[
https://issues.apache.org/jira/browse/HBASE-1364?page=com.atlassian.jira.plugin.system.issuetabpanels:comment-tabpanel&focusedCommentId=13043193#comment-13043193
]
mingjian commented on HBASE-1364:
---------------------------------
It's a great work!
But I can't pass the test unit TestDistributedLogSplitting. I used 1364-v5.txt.

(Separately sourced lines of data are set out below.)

(** ** When display labels collide *)

Lemma append_cancel_l (base s1 s2 : string) :
  base +:+ s1 = base +:+ s2 -> s1 = s2.
Proof. induction base as [|c base IH]; simpl; [done|]. intros [= Heq]. auto. Qed.

Lemma append_same_length (s1 s2 t1 t2 : string) :
  String.length s1 = String.length s2 ->
  s1 +:+ t1 = s2 +:+ t2 -> s1 = s2.
Proof.
  revert s2. induction s1 as [|c s1 IH]; intros [|d s2]; simpl; try done.
  intros [= Hlen] [= -> Heq]. f_equal. by apply IH.
Qed.

Lemma append_length (s t : string) :
  String.length (s +:+ t) = (String.length s + String.length t)%nat.
Proof. induction s as [|c s IH]; simpl; [done|]. by rewrite IH. Qed.

Lemma append_cancel_r (s1 s2 t : string) :
  s1 +:+ t = s2 +:+ t -> s1 = s2.
Proof.
  intros Heq. apply (append_same_length s1 s2 t t); [|done].
  apply (f_equal String.length) in Heq. rewrite !append_length in Heq. lia.
Qed.

Lemma append_not_self (base : string) (c : ascii) (s : string) :
  base <> base +:+ String c s.
Proof.
  intros Heq. apply (f_equal String.length) in Heq.
  rewrite append_length in Heq. simpl in Heq. lia.
Qed.

Lemma filter_length_pos {A} (f : A -> bool) (l : list A) (x : A) :
  In x l -> f x = true -> (0 < length (List.filter f l))%nat.
Proof.
  intros Hx Hf.
  assert (In x (List.filter f l)) as Hin by (by apply filter_In).
  destruct (List.filter f l); [destruct Hin | simpl; lia].
Qed.

Lemma occurrence_pos (l : list Reading) i r :
  l !! i = Some r -> (1 <= occurrence l i r)%nat.
Proof.
  intros Hi. unfold occurrence. apply (filter_length_pos _ _ r).
  - apply list_elem_of_In, list_elem_of_lookup. exists i.
    rewrite lookup_take_lt by lia. done.
  - apply String.eqb_refl.
Qed.

Lemma occurrence_lt (l : list Reading) i j a b :
  (i < j)%nat -> l !! i = Some a -> l !! j = Some b ->
  dateStr a = dateStr b ->
  (occurrence l i a < occurrence l j b)%nat.
Proof.
  intros Hij Ha Hb Hday. unfold occurrence. rewrite Hday.
  rewrite <- (take_drop (S i) (take (S j) l)).
  rewrite take_take, Nat.min_l by lia.
  rewrite List.filter_app, length_app.
  assert (0 < length (List.filter
                        (fun x => String.eqb (dateStr x) (dateStr b))
                        (drop (S i) (take (S j) l))))%nat; [|lia].
  apply (filter_length_pos _ _ b); [|apply String.eqb_refl].
  apply list_elem_of_In, list_elem_of_lookup. exists (j - S i)%nat.
  rewrite lookup_drop, lookup_take_lt by lia.
  replace (S i + (j - S i))%nat with j by lia. done.
Qed.

Section Collisions.
Context `{Platform}.

(** The label of a reading that is not the first of its day. *)
Lemma display_label_later n r :
  (1 < n)%nat ->
  display_label n r
  = dateStr r +:+ (if truthy (time r)
                   then " (" +:+ ToString (time r) +:+ ")"
                   else " #" +:+ pretty n).
Proof.
  intros Hn. unfold display_label.
  destruct (Nat.ltb_spec 1 n); [done | lia].
Qed.

(** X15: of two readings with the same day label, the earlier and the later
    receive the same display label exactly when the earlier is not the first
    of its day and both carry a time that prints the same.  The first
    reading of a day never shares its label, and neither does a reading
    without a time. *)
Theorem display_labels_collide_iff (rows : list RawRow) i j a b :
  (i < j)%nat ->
  processedData rows !! i = Some a ->
  processedData rows !! j = Some b ->
  dateStr a = dateStr b ->
  (displayDate a = displayDate b
   <-> (1 < occurrence (processedData rows) i a)%nat
       /\ truthy (time a) = true /\ truthy (time b) = true
       /\ ToString (time a) = ToString (time b)).
Proof.
  intros Hij Ha Hb Hday.
  pose proof (occurrence_lt _ _ _ _ _ Hij Ha Hb Hday) as Hlt.
  pose proof (occurrence_pos _ _ _ Ha) as Hpos.
  rewrite (label_mechanism _ _ _ Ha), (label_mechanism _ _ _ Hb).
  set (na := occurrence (processedData rows) i a) in *.
  set (nb := occurrence (processedData rows) j b) in *.
  rewrite (display_label_later nb b) by lia. rewrite <- Hday.
  destruct (decide (na = 1%nat)) as [Hna|Hna].
  - rewrite Hna. unfold display_label. simpl. split; [|lia].
    intros [= Heq]. exfalso.
    destruct (truthy (time b)); simpl in Heq;
      by apply append_not_self in Heq.
  - rewrite (display_label_later na a) by lia.
    destruct (truthy (time a)) eqn:Hta, (truthy (time b)) eqn:Htb.
    + split.
      * intros [= Heq]. apply append_cancel_l in Heq. simpl in Heq.
        injection Heq as Heq.
        apply (append_cancel_l "") in Heq. apply append_cancel_r in Heq.
        repeat split; [lia | done].
      * intros (_ & _ & _ & ->). reflexivity.
    + split; [|intros (_ & _ & [=] & _)].
      intros [= Heq]. apply append_cancel_l in Heq. discriminate Heq.
    + split; [|intros (_ & [=] & _)].
      intros [= Heq]. apply append_cancel_l in Heq. discriminate Heq.
    + split; [|intros (_ & [=] & _)].
      intros [= Heq]. apply append_cancel_l in Heq. simpl in Heq.
      injection Heq as Heq. apply (append_cancel_l "") in Heq.
      apply (inj pretty) in Heq. lia.
Qed.

(** X16: a reading shows the bare day label exactly when it is the first
    reading of its day in the normalized collection. *)
Theorem bare_label_iff_first (rows : list RawRow) i r :
  processedData rows !! i = Some r ->
  (displayDate r = Some (dateStr r)
   <-> occurrence (processedData rows) i r = 1%nat).
Proof.
  intros Hr. pose proof (occurrence_pos _ _ _ Hr) as Hpos.
  rewrite (label_mechanism _ _ _ Hr).
  set (n := occurrence (processedData rows) i r) in *.
  split.
  - intros [= Heq]. destruct (decide (n = 1%nat)) as [|Hn]; [done|].
    rewrite display_label_later in Heq by lia. exfalso.
    symmetry in Heq.
    destruct (truthy (time r)); simpl in Heq;
      by apply append_not_self in Heq.
  - intros ->. reflexivity.
Qed.

End Collisions.
(** * The pilmoji / apilmoji emoji text renderer

    A shallow embedding of the two renderer packages of the repository

    - [src/pilmoji/core.py] and [src/pilmoji/source.py]
      (modules [pilmoji_source] and [pilmoji] below), and
    - [src/apilmoji/core.py] (module [apilmoji] below),

    together with the properties the specification states about them.

    Python values are modelled as follows.  An [int] is a [Z].  A [float]
    is an IEEE-754 binary64 value, taken from the Standard Library's
    [SpecFloat] with precision 53 and maximal exponent 1024, so that
    [int(x)], [a / b] and [a * b] round exactly as CPython does.  A [str]
    is a [string], a [bytes] object (and the content of a [BytesIO]) a list
    of bytes, a [dict] a [gmap] (or an association list where the
    iteration order matters), a [set] a [gset], a [pathlib.Path] the list
    of its components.

    Effects are explicit: a computation takes the world (the on-disk
    cache and the renderer's in-memory caches), may raise a Python
    exception, and logs the calls it makes to its collaborators (the HTTP
    client, the canvas) as a list of events, oldest first. *)

From Stdlib Require Import ZArith Ascii SpecFloat.
From stdpp Require Import base gmap strings list pretty.
From Equations Require Import Equations.

Open Scope Z_scope.
Lemma xorBuffer_known_plaintext_witness :
  firstn 2 (xorBuffer (xorBuffer [72; 101; 108; 108; 111] [42; 7])
              [72; 101; 108; 108; 111]) = [42; 7].
Proof.
  apply (xorBuffer_known_plaintext [72; 101; 108; 108; 111] [42; 7]);
    [discriminate | repeat constructor; unfold is_u8; lia .. | simpl; lia].
Defined.

(** ** Codecs *)

(** A base64 key is accepted with or without its [=] padding and with ASCII
    whitespace anywhere: any text whose other characters are the base64 of
    [b], padded or not, decodes to [b]. *)
Theorem base64ToUint8Array_forgiving (s : js_string) (b : Uint8Array) :
  bytes_ok b ->
  filter (fun c => negb (is_ascii_whitespace c)) s = forgiving_base64_encode b
  \/ filter (fun c => negb (is_ascii_whitespace c)) s = b64_core b ->
  base64ToUint8Array s = b.
Proof.
  intros Hb H; unfold base64ToUint8Array, atob.
  rewrite forgiving_base64_decode_filter.
  destruct H as [-> | ->];
    [rewrite forgiving_base64_decode_encode by exact Hb
    | rewrite forgiving_base64_decode_core by exact Hb];
    apply map_to_uint8_bytes, Hb.
Qed.

Lemma base64ToUint8Array_forgiving_witness :
  base64ToUint8Array (js "SGV sbG8") = [72; 101; 108; 108; 111].
Proof.
  apply base64ToUint8Array_forgiving;
    [repeat constructor; unfold is_u8; lia | right; reflexivity].
Defined.
(** X22.  There are [laneCount + 1] lane guides.  With an odd lane count
    every lane the player can be in is centred between two neighbouring
    guides; with an even lane count the lanes the player can be in lie on
    the guides themselves. *)
Theorem lanes_and_guides (LW : Q) (laneCount lane : Z)
  (Hcount : (0 <= laneCount)%Z)
  (Hlane : (- (laneCount / 2) <= lane <= laneCount / 2)%Z) :
  List.length (separators LW laneCount) = Z.to_nat (laneCount + 1)
  /\ (Z.odd laneCount = true ->
      exists a b, In a (separators LW laneCount)
                  /\ In b (separators LW laneCount)
                  /\ b == a + LW
                  /\ inject_Z lane * LW == (a + b) / 2)
  /\ (Z.even laneCount = true ->
      exists a, In a (separators LW laneCount) /\ inject_Z lane * LW == a).
Proof.
  assert (Hm : (0 <= laneCount / 2)%Z) by (apply Z.div_pos; lia).
  pose proof (Z.div_mod laneCount 2 ltac:(lia)) as Hdm.
  rewrite Zmod_odd in Hdm.
  split; [| split].
  - unfold separators. cbv zeta. now rewrite length_map, length_seq.
  - intros Ho. rewrite Ho in Hdm.
    exists (- (inject_Z laneCount * LW) / 2
            + inject_Z (lane + laneCount / 2) * LW),
           (- (inject_Z laneCount * LW) / 2
            + inject_Z (lane + laneCount / 2 + 1) * LW).
    split; [apply separators_member; lia |].
    split; [apply separators_member; lia |].
    assert (HQ : inject_Z laneCount == 2 * inject_Z (laneCount / 2) + 1).
    { rewrite Hdm at 1. rewrite inject_Z_plus, inject_Z_mult. reflexivity. }
    rewrite !inject_Z_plus. change (inject_Z 1) with 1.
    rewrite !HQ. split; field.
  - intros He. rewrite <- Z.negb_odd in He. apply negb_true_iff in He.
    rewrite He in Hdm.
    exists (- (inject_Z laneCount * LW) / 2
            + inject_Z (lane + laneCount / 2) * LW).
    split; [apply separators_member; lia |].
    assert (HQ : inject_Z laneCount == 2 * inject_Z (laneCount / 2)).
    { rewrite Hdm at 1. rewrite inject_Z_plus, inject_Z_mult.
      change (inject_Z 0) with 0. change (inject_Z 2) with 2. ring. }
    rewrite !inject_Z_plus. rewrite !HQ. field.
Qed.

End Guides.

Section Hearts.

Lemma filled_prefix (lives : Z) (n : nat) :
  List.length (filter (fun b : bool => b)
                 (map (fun i => (Z.of_nat i <? lives)%Z) (seq 0 n)))
  = Nat.min n (Z.to_nat lives).
Proof.
  induction n as [| n IH]; [reflexivity |].
  rewrite seq_S, map_app, filter_app, length_app, IH.
  cbn [map filter Nat.add].
  destruct (Z.of_nat n <? lives)%Z eqn:E; cbn [List.length].
  - apply Z.ltb_lt in E. lia.
  - apply Z.ltb_ge in E. lia.
Qed.

(** X23.  The playing screen shows [maxLives] hearts, of which
    [min(lives, maxLives)] are filled, and none when the lives are zero
    or below; the filled hearts come first. *)
Theorem hearts_show_lives (maxLives lives : Z) (Hmax : (0 <= maxLives)%Z) :
  Z.of_nat (List.length (HUD.hearts maxLives lives)) = maxLives
  /\ Z.of_nat (List.length (filter (fun b : bool => b)
                              (HUD.hearts maxLives lives)))
     = Z.max 0 (Z.min lives maxLives)
  /\ (forall i, nth_error (HUD.hearts maxLives lives) i = Some true ->
      forall j, (j <= i)%nat ->
                nth_error (HUD.hearts maxLives lives) j = Some true).
Proof.
  unfold HUD.hearts. split; [| split].
  - rewrite length_map, length_seq. lia.
  - rewrite filled_prefix. lia.
  - intros i Hi j Hj.
    rewrite nth_error_map in *.
    destruct (nth_error (seq 0 (Z.to_nat maxLives)) i) as [a |] eqn:Ea;
      [| discriminate].
    assert (Hl : (i < Z.to_nat maxLives)%nat).
    { rewrite <- (length_seq (Z.to_nat maxLives) 0).
      apply nth_error_Some. rewrite Ea. discriminate. }
    assert (Ha : a = i).
    { apply nth_error_nth with (d := 0%nat) in Ea.
      rewrite seq_nth in Ea by exact Hl. lia. }
    subst a. simpl in Hi. injection Hi as Hi. apply Z.ltb_lt in Hi.
    assert (Ej : nth_error (seq 0 (Z.to_nat maxLives)) j = Some j).
    { rewrite nth_error_nth' with (d := 0%nat) by (rewrite length_seq; lia).
      rewrite seq_nth by lia. reflexivity. }
    rewrite Ej. simpl. f_equal. apply Z.ltb_lt. lia.
Qed.

End Hearts.

Lemma lanes_and_guides_witness :
  exists a b, In a (Environment.separators 2.2 3)
              /\ In b (Environment.separators 2.2 3)
              /\ b == a + 2.2
              /\ inject_Z 1 * 2.2 == (a + b) / 2.
Proof.
  destruct (lanes_and_guides 2.2 3 1) as (_ & Ho & _).
  - lia.
  - change (3 / 2)%Z with 1%Z. lia.
  - apply Ho. reflexivity.
Defined.

Lemma hearts_show_lives_witness :
  Z.of_nat (List.length (filter (fun b : bool => b) (HUD.hearts 3 5)))
  = Z.max 0 (Z.min 5 3).
Proof.
  apply (hearts_show_lives 3 5). lia.
Defined.
(** A format that ends in a newline gives a text that ends in one. *)
Lemma fmt_line (parts : list string) (last : string) :
  fmt (parts ++ [last]) = (fmt parts ++ last)%string.
Proof.
  unfold fmt. induction parts as [|a parts IH]; [reflexivity|].
  destruct parts as [|b parts].
  - reflexivity.
  - change (String.concat "" ((a :: b :: parts) ++ [last]))
      with (a ++ String.concat "" ((b :: parts) ++ [last]))%string.
    rewrite IH.
    change (String.concat "" (a :: b :: parts))
      with (a ++ String.concat "" (b :: parts))%string.
    now rewrite append_assoc.
Qed.

(** X26.  Lines 76-86.  The two checks of the uids come in this order:
    a process whose effective uid is not 0 is told that the program needs
    to be setuid root, whatever its real uid; only with effective uid 0 is
    a real uid 0 told that the target user must not be root. *)
Theorem preflight_diagnostic (w : world) :
  w_euid w <> 0 \/ real_user w = 0 ->
  run w =
  ([Getuid; Geteuid;
    Fprintf (if w_euid w =? 0 then msg_root_user (w_argv0 w)
             else msg_not_setuid (w_argv0 w))],
   Exit 255).
Proof.
  intros H. unfold real_user in H. run_main.
  destruct (Z.eqb_spec (w_euid w) 0) as [He|He]; run_main.
  - destruct H as [H|H]; [contradiction|].
    rewrite H. reflexivity.
  - reflexivity.
Qed.

(** X27.  Every diagnostic of every run is written by one [fprintf] whose
    format begins with [%s: ] for [argv[0]] and ends with a newline: the
    text begins with the name the program was started under, a colon and a
    space, and ends with a newline. *)
Theorem diagnostics_name_the_program (w : world) (msg : string) :
  In (Fprintf msg) (trace w) ->
  (exists rest, msg = (w_argv0 w ++ ": " ++ rest)%string) /\
  (exists body, msg = (body ++ newline)%string).
Proof.
  unfold trace. destruct (run w) as [tr o] eqn:Hrun. cbn [fst].
  revert Hrun. run_main. repeat branch.
  all: cbn [app]; intros [= <- <-] Hin.
  all: cbn [In] in Hin;
    repeat match type of Hin with
           | _ \/ _ => destruct Hin as [Hin|Hin]
           end; try discriminate Hin; try contradiction.
  all: injection Hin as <-.
  all: split; [eexists; reflexivity|].
  all: eexists.
  all: first
    [ apply (fmt_line [_; _])
    | apply (fmt_line [_; _; _])
    | apply (fmt_line [_; _; _; _])
    | apply (fmt_line [_; _; _; _; _])
    | apply (fmt_line [_; _; _; _; _; _])
    | apply (fmt_line [_; _; _; _; _; _; _])
    | apply (fmt_line [_; _; _; _; _; _; _; _]) ].
Qed.

(** ** Runs of further examples *)

(** The checks up to line 147 on a world made with [joe_with], by
    evaluation. *)
Ltac joe_checks :=
  split; [reflexivity|]; split; [discriminate|]; split; [reflexivity|];
  split;
  [ exists 2; split; [vm_compute; reflexivity | discriminate]
  | exists 33261; split; vm_compute; reflexivity ].

Ltac joe_enters :=
  split; [joe_checks|]; split; reflexivity.

Lemma derived_root_is_prefix_witness :
  is_prefix "/home/chroot" "/home/chroot/home/joe" /\
  (String.length "/home/chroot" < MAX_STRING)%nat /\
  separators "/home/chroot" = Z.to_nat 2 /\
  c_string "/home/chroot".
Proof.
  apply (derived_root_is_prefix joe_login 2 "/home/chroot/home/joe"
           "/home/chroot").
  - lia.
  - apply c_string_check. reflexivity.
  - vm_compute. reflexivity.
Defined.

Lemma derivation_inverts_join_witness :
  derived_root joe_login 2 ("/home/chroot" ++ String slash "home/joe")
  = Some "/home/chroot".
Proof.
  apply (derivation_inverts_join joe_login 2 "/home/chroot" "home/joe").
  - lia.
  - apply c_string_check. reflexivity.
  - apply c_string_check. reflexivity.
  - reflexivity.
  - vm_compute. lia.
Defined.

Lemma shell_path_shape_witness :
  shell_path joe_login joe_chroot_dir =
    (cstr joe_chroot_dir
     ++ cut (MAX_STRING - String.length (cstr joe_chroot_dir)) SHELL)%string /\
  (String.length (shell_path joe_login joe_chroot_dir) <= MAX_STRING)%nat.
Proof.
  apply (shell_path_shape joe_login joe_chroot_dir). vm_compute. lia.
Defined.
(** The three ways the second part of [scheduler] ends. *)
Lemma dispatch_cases w :
  let m := find_min_runtime_process (process_records (globals w)) in
  let target := pid (record_at (process_records (globals w)) m) in
  let g1 := set_running_process_index m
              (update_record m (set_status RUNNING) (globals w)) in
  (m < 0 /\ dispatch E w = (tt, w)) \/
  (0 <= m /\ kill_fails E (length (trace w)) target SIGCONT = true /\
   dispatch E w
   = (tt, {| globals := g1;
             trace := trace w ++ [EvKill target SIGCONT (-1);
                                  EvPrint Stderr Scheduler_second_kill_failed] |}))
  \/
  (0 <= m /\ kill_fails E (length (trace w)) target SIGCONT = false /\
   dispatch E w
   = (tt, {| globals := set_start_time (clock E (S (length (trace w)))) g1;
             trace := trace w ++ [EvKill target SIGCONT 0;
                                  EvTime (clock E (S (length (trace w))))] |})).
Proof.
  intros m target g1. subst m target g1. unfold dispatch. mrun.
  destruct (find_min_runtime_process (process_records (globals w)) <? 0) eqn:Hlt.
  - left. apply Z.ltb_lt in Hlt. split; [exact Hlt|]. by destruct w.
  - apply Z.ltb_ge in Hlt. right.
    destruct (kill_fails E _ _ _) eqn:Hk; mrun.
    + left. split; [exact Hlt|]. split; [reflexivity|]. by rewrite <- app_assoc.
    + right. split; [exact Hlt|]. split; [reflexivity|].
      rewrite length_app, Nat.add_1_r. simpl. by rewrite <- app_assoc.
Qed.

Lemma scheduler_cases w :
  let i := running_process_index (globals w) in
  let target := pid (record_at (process_records (globals w)) i) in
  (i < 0 /\ scheduler E w = dispatch E w) \/
  (0 <= i /\ kill_fails E (length (trace w)) target SIGSTOP = true /\
   scheduler E w
   = (tt, {| globals := globals w;
             trace := trace w ++ [EvKill target SIGSTOP (-1);
                                  EvPrint Stderr Scheduler_first_kill_failed] |}))
  \/
  (0 <= i /\ kill_fails E (length (trace w)) target SIGSTOP = false /\
   scheduler E w = dispatch E (demoted E w)).
Proof.
  intros i target. subst i target. unfold scheduler, demoted. mrun.
  destruct (0 <=? running_process_index (globals w)) eqn:Hri.
  - apply Z.leb_le in Hri. right.
    destruct (kill_fails E _ _ _) eqn:Hk; mrun.
    + left. split; [exact Hri|]. split; [reflexivity|]. by rewrite <- app_assoc.
    + right. split; [exact Hri|]. split; [reflexivity|].
      rewrite length_app, Nat.add_1_r. simpl. by rewrite <- app_assoc.
  - apply Z.leb_gt in Hri. left. done.
Qed.
Lemma handleSaveProfile_frame now st :
  spices (handleSaveProfile now st) = spices st
  ∧ orders (handleSaveProfile now st) = orders st
  ∧ quantities (handleSaveProfile now st) = quantities st
  ∧ adminConfig (handleSaveProfile now st) = adminConfig st
  ∧ initialized (handleSaveProfile now st) = initialized st.
Proof.
  unfold handleSaveProfile. simpl.
  destruct (negb _ || negb _); [done |]. by destruct (List.find _ _).
Qed.

Lemma handleCreateSpice_frame p s st :
  spices st `prefix_of` spices (handleCreateSpice p s st)
  ∧ orders (handleCreateSpice p s st) = orders st
  ∧ users (handleCreateSpice p s st) = users st
  ∧ quantities (handleCreateSpice p s st) = quantities st
  ∧ currentUserId (handleCreateSpice p s st) = currentUserId st
  ∧ adminConfig (handleCreateSpice p s st) = adminConfig st
  ∧ initialized (handleCreateSpice p s st) = initialized st.
Proof.
  destruct (handleCreateSpice_cases p s st) as [-> | [q Hv]]; [done |].
  rewrite (handleCreateSpice_valid p s st q Hv). simpl.
  split; [by apply prefix_app_r | done].
Qed.

Lemma handlePlaceOrder_frame now iso st :
  spices (handlePlaceOrder now iso st) = spices st
  ∧ orders st `prefix_of` orders (handlePlaceOrder now iso st)
  ∧ users (handlePlaceOrder now iso st) = users st
  ∧ (quantities (handlePlaceOrder now iso st) = quantities st
     ∨ quantities (handlePlaceOrder now iso st) = ∅)
  ∧ currentUserId (handlePlaceOrder now iso st) = currentUserId st
  ∧ adminConfig (handlePlaceOrder now iso st) = adminConfig st
  ∧ initialized (handlePlaceOrder now iso st) = initialized st.
Proof.
  destruct (decide (trim (orderName st) = "")) as [Hn | Hn].
  { rewrite handlePlaceOrder_missing by auto. simpl. repeat split; auto. }
  destruct (decide (trim (orderEmail st) = "")) as [He | He].
  { rewrite handlePlaceOrder_missing by auto. simpl. repeat split; auto. }
  destruct (selectedOf (spices st) (quantities st)) as [| x l] eqn:Hsel.
  { rewrite handlePlaceOrder_empty by done. simpl. repeat split; auto. }
  rewrite handlePlaceOrder_accepted by (try done; by rewrite Hsel).
  unfold acceptedState. destruct (truthy _); simpl;
    (split; [done |]); (split; [by apply prefix_app_r |]); repeat split; auto.
Qed.

(** What one action does to the catalog, the order history, the cart and
    the initialization flag. *)
Lemma dispatch_frame (a : action) (st : AppState) :
  spices st `prefix_of` spices (dispatch a st)
  ∧ orders st `prefix_of` orders (dispatch a st)
  ∧ initialized (dispatch a st) = initialized st
  ∧ (quantities (dispatch a st) = quantities st
     ∨ quantities (dispatch a st) = ∅
     ∨ ∃ i spice value,
         spices st !! i = Some spice
         ∧ quantities (dispatch a st)
           = updateQuantity (spice_id spice) value (quantities st)).
Proof.
  destruct a as [i | i | i text | e | m | now iso | now | i | | e | e | r | p s];
    simpl.
  - unfold onProduct. destruct (spices st !! i) as [spice |] eqn:Hi; [| by auto].
    repeat split; try done. right. right. by eexists i, spice, _.
  - unfold onProduct. destruct (spices st !! i) as [spice |] eqn:Hi; [| by auto].
    repeat split; try done. right. right. by eexists i, spice, _.
  - unfold onProduct. destruct (spices st !! i) as [spice |] eqn:Hi; [| by auto].
    repeat split; try done. right. right. by eexists i, spice, _.
  - destruct (applyFormEdit_frame e st) as (-> & -> & _ & -> & _ & _ & ->). auto.
  - auto.
  - destruct (handlePlaceOrder_frame now iso st) as (-> & Ho & _ & Hq & _ & _ & ->).
    repeat split; try done. destruct Hq; auto.
  - destruct (handleSaveProfile_frame now st) as (-> & -> & -> & _ & ->). auto.
  - destruct (users st !! i) as [u |]; [| by auto].
    unfold handleUseProfile.
    destruct (fillForm_frame u (setCurrentUserId (Some (user_id u)) st))
      as (-> & -> & _ & -> & _ & _ & ->). auto.
  - destruct (profileEffect_frame st) as (-> & -> & _ & -> & _ & _ & ->). auto.
  - auto.
  - auto.
  - destruct (imageLoaded_frame r st) as (-> & -> & _ & -> & _ & _ & ->). auto.
  - destruct (handleCreateSpice_frame p s st) as (Hs & -> & _ & -> & _ & _ & ->).
    auto.
Qed.

Lemma cartResolves_prefix catalog catalog' (q : gmap string Z) :
  catalog `prefix_of` catalog' → cartResolves catalog q → cartResolves catalog' q.
Proof.
  intros [rest ->] Hres id n Hl. specialize (Hres id n Hl). simpl in *.
  rewrite map_app. apply elem_of_app. by left.
Qed.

Tests run: 4, Failures: 1, Errors: 0, Skipped: 0, Time elapsed: 159.419 sec <<<
FAILURE!
testWorkerAbort(org.apache.hadoop.hbase.master.TestDistributedLogSplitting)
Time elapsed: 60.897 sec <<< FAILURE!
java.lang.AssertionError: region server completed the split before aborting
at org.junit.Assert.fail(Assert.java:91)
at
org.apache.hadoop.hbase.master.TestDistributedLogSplitting.testWorkerAbort(TestDistributedLogSplitting.java:289)
at sun.reflect.NativeMethodAccessorImpl.invoke0(Native Method)
at
sun.reflect.NativeMethodAccessorImpl.invoke(NativeMethodAccessorImpl.java:57)
at
sun.reflect.DelegatingMethodAccessorImpl.invoke(DelegatingMethodAccessorImpl.java:43)
at java.lang.reflect.Method.invoke(Method.java:616)
> [performance] Distributed splitting of regionserver commit logs
> ---------------------------------------------------------------
>
> Key: HBASE-1364
> URL: https://issues.apache.org/jira/browse/HBASE-1364
> Project: HBase
> Issue Type: Improvement
> Components: coprocessors
> Reporter: stack
> Assignee: Prakash Khemani
> Priority: Critical
> Fix For: 0.92.0
>
> Attachments: 1364-v5.txt, HBASE-1364.patch,
> org.apache.hadoop.hbase.master.TestDistributedLogSplitting-output.txt
>
> Time Spent: 8h
> Remaining Estimate: 0h
>
> HBASE-1008 has some improvements to our log splitting on regionserver crash;
> but it needs to run even faster.
> (Below is from HBASE-1008)
> In bigtable paper, the split is distributed. If we're going to have 1000
> logs, we need to distribute or at least multithread the splitting.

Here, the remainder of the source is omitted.